"Cuando en el cielo un ángel no hace los deberes, el Señor lo encierra en una celda muy, muy oscura". Así de metafórica arranca "Las confesiones", que mete a sus personajes en una celda muy, muy oscura pero íntima porque carnalmente viven como lo que son: todopoderosos que rigen los des(a)tinos económicos del mundo y que se reúnen en secreto para sus siniestros tejemanejes. Lo que hace Andò es meter en ese microcosmos de lujosas miserias algunos elementos extraños: una escritora, un cantante solidario y un monje al que el director del Fondo Monetario Internacional ha invitado para que le confiese. Cuando el anfitrión se suicida, irrumpe en la película una modesta vía de intriga (¿qué le contó, si es que le contó algo?) que Andó resuelve sin aspavientos gracias a unos flashbacks en los que Toni Servillo y Daniel Auteil se bastan y se sobran para ofrecer las mejores escenas.

Sin los fuegos artificiales de un Paolo Sorrentino tanto en la estética como en la escritura, la película de Andò discurre con una placidez apropiada para el personaje central y las sucesivas conversaciones del religioso con el resto de figuras atrapadas en ese escenario de grandes espacios y pequeñas miserias.

"Los pecados de los demás me perturban". Con abundantes píldoras reflexivas (algunas para curar, otras para acusar), "Las confesiones" se beneficia de la solidez de un reparto bien elegido y flojea en algunos personajes dibujados de forma un tanto burda, reservando para el final sus peores elecciones con alguna que otra imagen metafórica con animales que no encaja muy bien en una obra que tiene sus mejores bazas en el cruce entre la mirada piadosa del monje ("el único lado del frente en el que vale la pena combatir") y las confesiones brutales de unos tiburones de las finanzas. Si "para San Agustín, la confesión es un grito del alma", la cinta de Andò crece cuando se escuchan esos gritos atrapados en declaraciones sin mordaza. "El mundo es injusto". "La democracia es una mentira". "Los parlamentos están constituidos por mulas muertas". "Los políticos son hombres de negocios". "La soberanía del estado no existe". Trallazos verbales un tanto obvios aunque oportunos a la vista de lo que ocurre en el mundo.

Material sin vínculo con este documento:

(** The target temperature an entity shows once [_update_attrs] has
    returned.  There is none when the mode is OFF.  Otherwise it is the
    device's target if that lies within [[min_temp, max_temp]]; if it
    does not, AUTO shows none and every other mode falls back to the
    comfort temperature, [None] included.  So a shown target in AUTO
    mode is always between 5.0 and 30.0.  When [_update_attrs] raises,
    the target stays the one cached. *)
Theorem update_attrs_target_temperature (h : Heap) (e : Climate.MaxCubeClimate) :
  let d := device_obj h (Climate._device e) in
  let r := fst (Climate._update_attrs h e) in
  let e' := snd (Climate._update_attrs h e) in
  let shown := Climate._attr_target_temperature e' in
  let hm := Climate._attr_hvac_mode e' in
  let valid t := (Climate.min_temp d <= t)%Q /\ (t <= Climate.max_temp d)%Q in
  (r = Ok tt ->
   (hm = Some HVACMode.OFF -> shown = None) /\
   (forall t, hm <> Some HVACMode.OFF -> target_temperature d = Some t ->
      valid t -> shown = Some t) /\
   (hm <> Some HVACMode.OFF ->
    (forall t, target_temperature d = Some t -> ~ valid t) ->
    shown = if bool_decide (hm = Some HVACMode.AUTO) then None
            else comfort_temperature d) /\
   (forall t, hm = Some HVACMode.AUTO -> shown = Some t ->
      (Climate.MIN_TEMPERATURE <= t)%Q /\ (t <= Climate.MAX_TEMPERATURE)%Q)) /\
  (r <> Ok tt -> shown = Climate._attr_target_temperature e).
Proof.
  intros d r e' shown hm valid. subst r e' shown hm valid. cbv beta.
  rewrite update_attrs_sets_hvac_mode. fold d.
  set (hm := Climate.hvac_mode_for d).
  split.
  - intros Hok. rewrite (update_attrs_ok_target h e Hok). fold d hm.
    unfold Climate.target_for.
    assert (forall t, py_le (Climate.min_temp d) t && py_le t (Climate.max_temp d)
                      = true <->
                      (Climate.min_temp d <= t)%Q /\ (t <= Climate.max_temp d)%Q)
      as Hvalid.
    { intros t. rewrite andb_true_iff, !py_le_spec. reflexivity. }
    split; [|split; [|split]].
    + intros Hoff. rewrite bool_decide_eq_false_2; [reflexivity|]. tauto.
    + intros t Hoff Ht [Hlo Hhi].
      apply (target_shown_when_valid hm d t Hoff Ht Hlo Hhi).
    + intros Hoff Hinv. rewrite bool_decide_eq_true_2 by exact Hoff.
      destruct (target_temperature d) as [t|]; [|reflexivity].
      destruct (py_le (Climate.min_temp d) t && py_le t (Climate.max_temp d))
        eqn:E; [|reflexivity].
      apply Hvalid in E. exfalso. apply (Hinv t eq_refl E).
    + intros t Hauto. rewrite bool_decide_eq_true_2 by congruence.
      rewrite (bool_decide_eq_true_2 _ Hauto).
      destruct (target_temperature d) as [t'|]; [|discriminate].
      destruct (py_le (Climate.min_temp d) t' && py_le t' (Climate.max_temp d))
        eqn:E; [|discriminate].
      intros [= ->]. apply Hvalid in E as [Hlo Hhi].
      pose proof (min_temp_lower d). pose proof (max_temp_upper d).
      split; lra.
  - destruct (update_attrs_cases h e)
      as [(valve & a & _ & _ & ->) | [-> _]]; [|reflexivity].
    intros Hne. exfalso. apply Hne. reflexivity.
Qed.

End UpdateAttrsAction.

(** ** Commands and what is read back *)

Section RoundTrips.
Context `{MaxCubeLibrary}.

(** The call [async_set_preset_mode] makes for each supported preset.
    Boost and away switch the mode and send no temperature; comfort and
    eco send the device's own preset temperature in manual mode, be it
    a number or [None]; "on" sends the on sentinel 30.5 in manual mode,
    unclamped. *)
Theorem set_preset_mode_commands (s : Env Climate.MaxCubeClimate) :
  let c := cube (coordinator (world s)) in
  let dev := Climate._device (self s) in
  let d := Climate.self_device s in
  let sent p := calls (world (snd (Climate.async_set_preset_mode p s))) in
  let call t m := calls (world s) ++ [CallSetTemperatureMode c dev t (Some m)] in
  sent PRESET_BOOST = call None MAX_DEVICE_MODE_BOOST /\
  sent PRESET_AWAY = call None MAX_DEVICE_MODE_VACATION /\
  sent PRESET_COMFORT = call (comfort_temperature d) MAX_DEVICE_MODE_MANUAL /\
  sent PRESET_ECO = call (eco_temperature d) MAX_DEVICE_MODE_MANUAL /\
  sent Climate.PRESET_ON = call (Some Climate.ON_TEMPERATURE) MAX_DEVICE_MODE_MANUAL.
Proof.
  intros c dev d sent call. subst sent call. cbv beta.
  split; [|split; [|split; [|split]]].
  - apply (set_temperature_mode_effect s None).
  - apply (set_temperature_mode_effect s None).
  - apply (set_temperature_mode_effect s (comfort_temperature d)).
  - apply (set_temperature_mode_effect s (eco_temperature d)).
  - apply (set_temperature_mode_effect s (Some Climate.ON_TEMPERATURE)).
Qed.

Hace falta un Sorrentino o un Aaron Sorkin para llegar más profundamente al fondo de cuestiones que se sugieren ("El sentimiento que mejor nos describe: la impotencia", el concepto de "destrucción creativa") pero esta película combativa y honesta ("No se compra el silencio") tiene suficientes apuntes de interés como para ser recomendada a espectadores inconformistas.